■ **DESCRIPTION OF THE TASK**:
Please reproduce the data below exactly, from the first line through the line containing "goroutine that makes", and leave every later line out.

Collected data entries

§

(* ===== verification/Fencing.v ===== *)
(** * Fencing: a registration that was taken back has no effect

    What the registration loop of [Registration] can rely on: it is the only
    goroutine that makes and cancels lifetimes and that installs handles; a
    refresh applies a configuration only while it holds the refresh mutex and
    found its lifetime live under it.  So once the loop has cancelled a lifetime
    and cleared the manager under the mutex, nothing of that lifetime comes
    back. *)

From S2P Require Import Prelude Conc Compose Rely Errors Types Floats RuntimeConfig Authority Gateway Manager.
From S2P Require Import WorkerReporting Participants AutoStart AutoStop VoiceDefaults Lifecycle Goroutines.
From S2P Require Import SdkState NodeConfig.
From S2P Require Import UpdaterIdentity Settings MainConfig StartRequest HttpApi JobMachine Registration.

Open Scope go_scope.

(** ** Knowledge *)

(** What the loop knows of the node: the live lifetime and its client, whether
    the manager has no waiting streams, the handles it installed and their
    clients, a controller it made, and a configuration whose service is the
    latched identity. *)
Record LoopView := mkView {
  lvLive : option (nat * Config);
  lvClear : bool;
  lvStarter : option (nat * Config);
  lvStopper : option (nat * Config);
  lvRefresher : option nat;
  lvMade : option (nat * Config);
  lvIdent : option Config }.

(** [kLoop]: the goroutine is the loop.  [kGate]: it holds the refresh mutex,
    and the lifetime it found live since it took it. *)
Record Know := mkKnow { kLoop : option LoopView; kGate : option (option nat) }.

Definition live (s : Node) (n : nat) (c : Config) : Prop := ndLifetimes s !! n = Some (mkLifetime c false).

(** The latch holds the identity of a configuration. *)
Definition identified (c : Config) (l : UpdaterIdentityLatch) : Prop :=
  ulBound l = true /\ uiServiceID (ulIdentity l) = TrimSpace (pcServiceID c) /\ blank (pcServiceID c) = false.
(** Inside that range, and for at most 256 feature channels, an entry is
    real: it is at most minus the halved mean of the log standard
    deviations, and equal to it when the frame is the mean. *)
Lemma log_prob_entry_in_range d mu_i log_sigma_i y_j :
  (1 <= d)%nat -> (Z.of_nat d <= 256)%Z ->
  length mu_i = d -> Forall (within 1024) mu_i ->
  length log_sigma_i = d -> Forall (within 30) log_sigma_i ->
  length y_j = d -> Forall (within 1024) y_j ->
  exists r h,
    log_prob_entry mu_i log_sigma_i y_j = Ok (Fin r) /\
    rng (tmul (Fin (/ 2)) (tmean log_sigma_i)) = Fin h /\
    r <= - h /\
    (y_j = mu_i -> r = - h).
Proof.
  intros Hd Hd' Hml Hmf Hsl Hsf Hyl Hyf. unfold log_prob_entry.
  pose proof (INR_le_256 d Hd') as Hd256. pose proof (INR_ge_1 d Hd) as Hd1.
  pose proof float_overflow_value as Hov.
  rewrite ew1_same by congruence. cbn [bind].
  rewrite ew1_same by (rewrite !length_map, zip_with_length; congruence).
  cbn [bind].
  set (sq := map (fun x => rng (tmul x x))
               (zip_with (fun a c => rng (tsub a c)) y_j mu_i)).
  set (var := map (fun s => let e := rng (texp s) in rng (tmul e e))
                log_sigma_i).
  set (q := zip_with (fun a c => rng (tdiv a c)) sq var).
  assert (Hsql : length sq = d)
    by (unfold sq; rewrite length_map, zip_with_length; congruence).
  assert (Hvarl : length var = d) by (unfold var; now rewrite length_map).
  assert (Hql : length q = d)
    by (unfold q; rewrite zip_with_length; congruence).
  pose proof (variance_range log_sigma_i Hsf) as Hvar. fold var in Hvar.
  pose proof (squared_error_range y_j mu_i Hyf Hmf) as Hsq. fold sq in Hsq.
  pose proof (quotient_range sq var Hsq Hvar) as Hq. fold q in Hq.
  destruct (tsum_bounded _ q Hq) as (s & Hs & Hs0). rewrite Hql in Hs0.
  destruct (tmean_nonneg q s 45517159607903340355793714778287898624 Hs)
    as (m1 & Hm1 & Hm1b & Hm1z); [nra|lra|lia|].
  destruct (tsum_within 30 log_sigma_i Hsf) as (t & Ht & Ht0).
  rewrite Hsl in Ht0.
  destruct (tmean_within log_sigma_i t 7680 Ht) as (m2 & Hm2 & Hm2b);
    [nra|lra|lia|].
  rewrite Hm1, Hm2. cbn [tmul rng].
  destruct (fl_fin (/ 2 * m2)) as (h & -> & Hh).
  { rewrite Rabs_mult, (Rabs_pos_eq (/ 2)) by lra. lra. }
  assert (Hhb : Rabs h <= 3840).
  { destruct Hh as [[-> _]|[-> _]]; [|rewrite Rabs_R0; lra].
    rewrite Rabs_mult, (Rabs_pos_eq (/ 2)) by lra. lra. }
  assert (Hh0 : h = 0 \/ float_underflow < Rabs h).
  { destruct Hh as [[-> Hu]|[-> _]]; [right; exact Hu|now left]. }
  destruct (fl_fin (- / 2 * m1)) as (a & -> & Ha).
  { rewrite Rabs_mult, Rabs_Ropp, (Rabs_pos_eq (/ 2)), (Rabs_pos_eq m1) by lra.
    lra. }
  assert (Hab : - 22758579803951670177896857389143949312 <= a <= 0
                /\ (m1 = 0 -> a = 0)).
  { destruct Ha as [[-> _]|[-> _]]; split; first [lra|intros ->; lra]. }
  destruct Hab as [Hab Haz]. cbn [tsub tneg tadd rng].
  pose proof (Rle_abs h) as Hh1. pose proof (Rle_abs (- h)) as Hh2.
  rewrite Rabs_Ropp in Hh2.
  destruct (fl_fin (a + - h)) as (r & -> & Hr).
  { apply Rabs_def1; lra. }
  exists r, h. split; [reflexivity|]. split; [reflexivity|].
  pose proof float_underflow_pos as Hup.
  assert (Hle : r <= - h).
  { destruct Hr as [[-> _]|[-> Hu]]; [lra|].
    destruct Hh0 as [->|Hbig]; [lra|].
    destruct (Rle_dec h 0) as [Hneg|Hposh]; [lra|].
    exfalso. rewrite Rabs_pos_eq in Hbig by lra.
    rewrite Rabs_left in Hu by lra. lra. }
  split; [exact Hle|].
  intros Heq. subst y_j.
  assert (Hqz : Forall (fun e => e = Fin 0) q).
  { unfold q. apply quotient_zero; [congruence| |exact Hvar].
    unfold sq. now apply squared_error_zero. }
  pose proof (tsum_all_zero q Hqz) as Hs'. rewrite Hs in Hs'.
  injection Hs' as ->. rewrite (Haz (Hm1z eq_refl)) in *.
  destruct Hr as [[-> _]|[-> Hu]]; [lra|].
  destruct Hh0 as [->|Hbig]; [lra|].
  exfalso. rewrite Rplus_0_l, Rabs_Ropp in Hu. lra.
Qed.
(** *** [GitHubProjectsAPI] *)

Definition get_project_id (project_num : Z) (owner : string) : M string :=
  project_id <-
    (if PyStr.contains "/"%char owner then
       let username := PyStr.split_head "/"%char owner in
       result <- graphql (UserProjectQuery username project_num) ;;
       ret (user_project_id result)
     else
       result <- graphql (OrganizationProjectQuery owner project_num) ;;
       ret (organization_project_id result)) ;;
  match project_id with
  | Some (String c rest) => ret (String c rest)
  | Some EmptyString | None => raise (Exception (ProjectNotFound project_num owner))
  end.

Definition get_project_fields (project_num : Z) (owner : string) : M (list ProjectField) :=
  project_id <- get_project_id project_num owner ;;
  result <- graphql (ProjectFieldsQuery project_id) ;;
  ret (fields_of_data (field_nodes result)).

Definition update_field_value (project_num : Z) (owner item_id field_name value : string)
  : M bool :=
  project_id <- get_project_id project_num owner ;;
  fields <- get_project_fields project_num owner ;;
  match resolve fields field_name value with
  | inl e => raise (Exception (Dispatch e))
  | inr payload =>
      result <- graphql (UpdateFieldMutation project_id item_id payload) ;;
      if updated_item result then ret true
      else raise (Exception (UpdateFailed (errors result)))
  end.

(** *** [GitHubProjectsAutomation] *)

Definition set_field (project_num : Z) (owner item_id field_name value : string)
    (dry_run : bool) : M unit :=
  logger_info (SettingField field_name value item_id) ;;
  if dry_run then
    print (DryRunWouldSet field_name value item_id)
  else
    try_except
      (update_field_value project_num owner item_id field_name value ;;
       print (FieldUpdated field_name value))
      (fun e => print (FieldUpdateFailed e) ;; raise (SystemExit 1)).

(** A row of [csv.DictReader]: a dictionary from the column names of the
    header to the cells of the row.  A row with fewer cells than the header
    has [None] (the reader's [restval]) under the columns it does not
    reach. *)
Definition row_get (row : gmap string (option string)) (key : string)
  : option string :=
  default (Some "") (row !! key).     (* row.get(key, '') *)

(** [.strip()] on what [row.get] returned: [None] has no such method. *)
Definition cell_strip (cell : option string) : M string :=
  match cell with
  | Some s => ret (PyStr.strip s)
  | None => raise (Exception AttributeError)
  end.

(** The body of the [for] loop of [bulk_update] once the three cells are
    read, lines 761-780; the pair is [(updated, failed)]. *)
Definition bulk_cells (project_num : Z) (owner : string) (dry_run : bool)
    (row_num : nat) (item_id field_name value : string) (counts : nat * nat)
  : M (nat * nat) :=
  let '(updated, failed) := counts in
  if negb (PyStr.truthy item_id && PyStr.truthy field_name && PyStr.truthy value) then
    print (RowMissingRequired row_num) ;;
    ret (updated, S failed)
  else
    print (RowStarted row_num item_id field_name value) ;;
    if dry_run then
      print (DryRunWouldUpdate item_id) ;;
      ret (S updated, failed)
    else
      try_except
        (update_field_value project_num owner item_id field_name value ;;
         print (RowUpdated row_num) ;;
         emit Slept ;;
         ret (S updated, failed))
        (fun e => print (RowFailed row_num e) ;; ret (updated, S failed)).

§

■ **TASK ANSWER**:
(* ===== verification/Fencing.v ===== *)
(** * Fencing: a registration that was taken back has no effect

    What the registration loop of [Registration] can rely on: it is the only
    goroutine that makes and cancels lifetimes and that installs handles; a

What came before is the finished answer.